* **EXERCISE OBJECTIVE**
Please output the data below exactly as given, starting at its first line and stopping after the line that contains "What is modelled, and".

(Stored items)
(** * flask-database-starter: the mutation and query handlers of parts 3 and 4

    A shallow embedding of the request handlers of [part-3/app.py] (the
    student / teacher forms) and [part-4/app.py] (the author / book JSON API),
    together with the part of the object-relational layer they rely on.

    What is modelled, and how:

    - A table is a finite map from the integer primary key to the row's other
      columns.  SQLite keeps whatever scalar it is handed, so a column holds a
      [pyval]: [None] (SQL NULL), an integer or a string.  JSON booleans,
      floats, arrays and nested objects as field values are outside the
      model.
    - The handlers are modelled on the values SQLite takes as they are sent:
      integers within the signed 64-bit range ([sqlite_int]) as keys, page
      sizes, page offsets and Integer column values, strings as String and
      Text column values ([int_value], [text_value]).  Beyond that range
      binding the value raises [OverflowError], and a value of the other
      kind is converted by the column's affinity (the string "1" sent as an
      [author_id] finds author 1 and is stored as the integer 1); neither is
      modelled.  A statement that would not hold beyond these values (the
      404 for a key no row has, the 200 for a page far out, the values a new
      row carries) takes the predicates as hypotheses on the request;
      statements about rows that exist, about the store alone, or about
      what follows from a given answer do not need them.
    - [request.get_json()] yields the handler's [data]: [None] for a body
      that is the JSON value [null], otherwise the parsed JSON object as a
      dictionary; the handlers in [Part4] take [data] as their argument.  A
      request that carries no JSON, or JSON that does not parse, never
      reaches the handler's own checks: [get_json] aborts it, see
      [Part4.get_json] and the routes built on it.  Bodies that parse to an
      array, a string or a number are outside the model.
    - The constraints the model classes declare (NOT NULL, UNIQUE) are checked
      when a unit of work is flushed; a violation raises [IntegrityError].
      None of the handlers catches it, the framework rolls the transaction
      back and answers with a 500 page: outcome [Raised], store unchanged.
      SQLite does not enforce foreign keys unless asked to with a PRAGMA, and
      the applications never ask, so the only foreign-key checks are the ones
      the handlers spell out.
    - A handler that returns before [db.session.commit()] leaves the store as
      it was: the session is discarded when the request ends. *)

From stdpp Require Import gmap strings list sorting fin_maps.

Open Scope string_scope.
Open Scope Z_scope.

(** ** Python values and JSON documents *)

Inductive pyval :=
  | PNone
  | PInt (z : Z)
  | PStr (s : string).

Global Instance pyval_eq_dec : EqDecision pyval.
Proof. solve_decision. Defined.

(** Python's truth value: [None], [0] and [''] are false. *)
Definition truthy (v : pyval) : bool :=
  match v with
  | PNone => false
  | PInt z => bool_decide (z ≠ 0)
  | PStr s => bool_decide (s ≠ "")
  end.

(** The integers SQLite stores and a statement can bind: signed 64-bit. *)
Definition sqlite_int (z : Z) : Prop := - 2 ^ 63 ≤ z < 2 ^ 63.

(** A request value an Integer column (or a lookup by key) takes as it is
    sent: null, or an integer in range. *)
Definition int_value (v : pyval) : Prop :=
  match v with
  | PNone => True
  | PInt z => sqlite_int z
  | PStr _ => False
  end.

(** A request value a String or Text column takes as it is sent: null, or a
    string. *)
Definition text_value (v : pyval) : Prop :=
  match v with
  | PNone => True
  | PInt _ => False
  | PStr _ => True
  end.

(** What [jsonify] is given: scalars, booleans, lists and dictionaries
    (in the order the dictionary literal lists its keys). *)
#[local] Unset Elimination Schemes.
Inductive json :=
  | JVal (v : pyval)
  | JBool (b : bool)
  | JList (l : list json)
  | JDict (kv : list (string * json)).
#[local] Set Elimination Schemes.

(** [body[k]] on a response dictionary. *)
Fixpoint assoc (k : string) (kv : list (string * json)) : option json :=
  match kv with
  | [] => None
  | (k', v) :: kv => if decide (k' = k) then Some v else assoc k kv
  end.

Definition field (k : string) (j : json) : option json :=
  match j with
  | JDict kv => assoc k kv
  | _ => None
  end.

* **TASK RESULT**
(** * flask-database-starter: the mutation and query handlers of parts 3 and 4

    A shallow embedding of the request handlers of [part-3/app.py] (the
    student / teacher forms) and [part-4/app.py] (the author / book JSON API),
    together with the part of the object-relational layer they rely on.

    What is modelled, and how:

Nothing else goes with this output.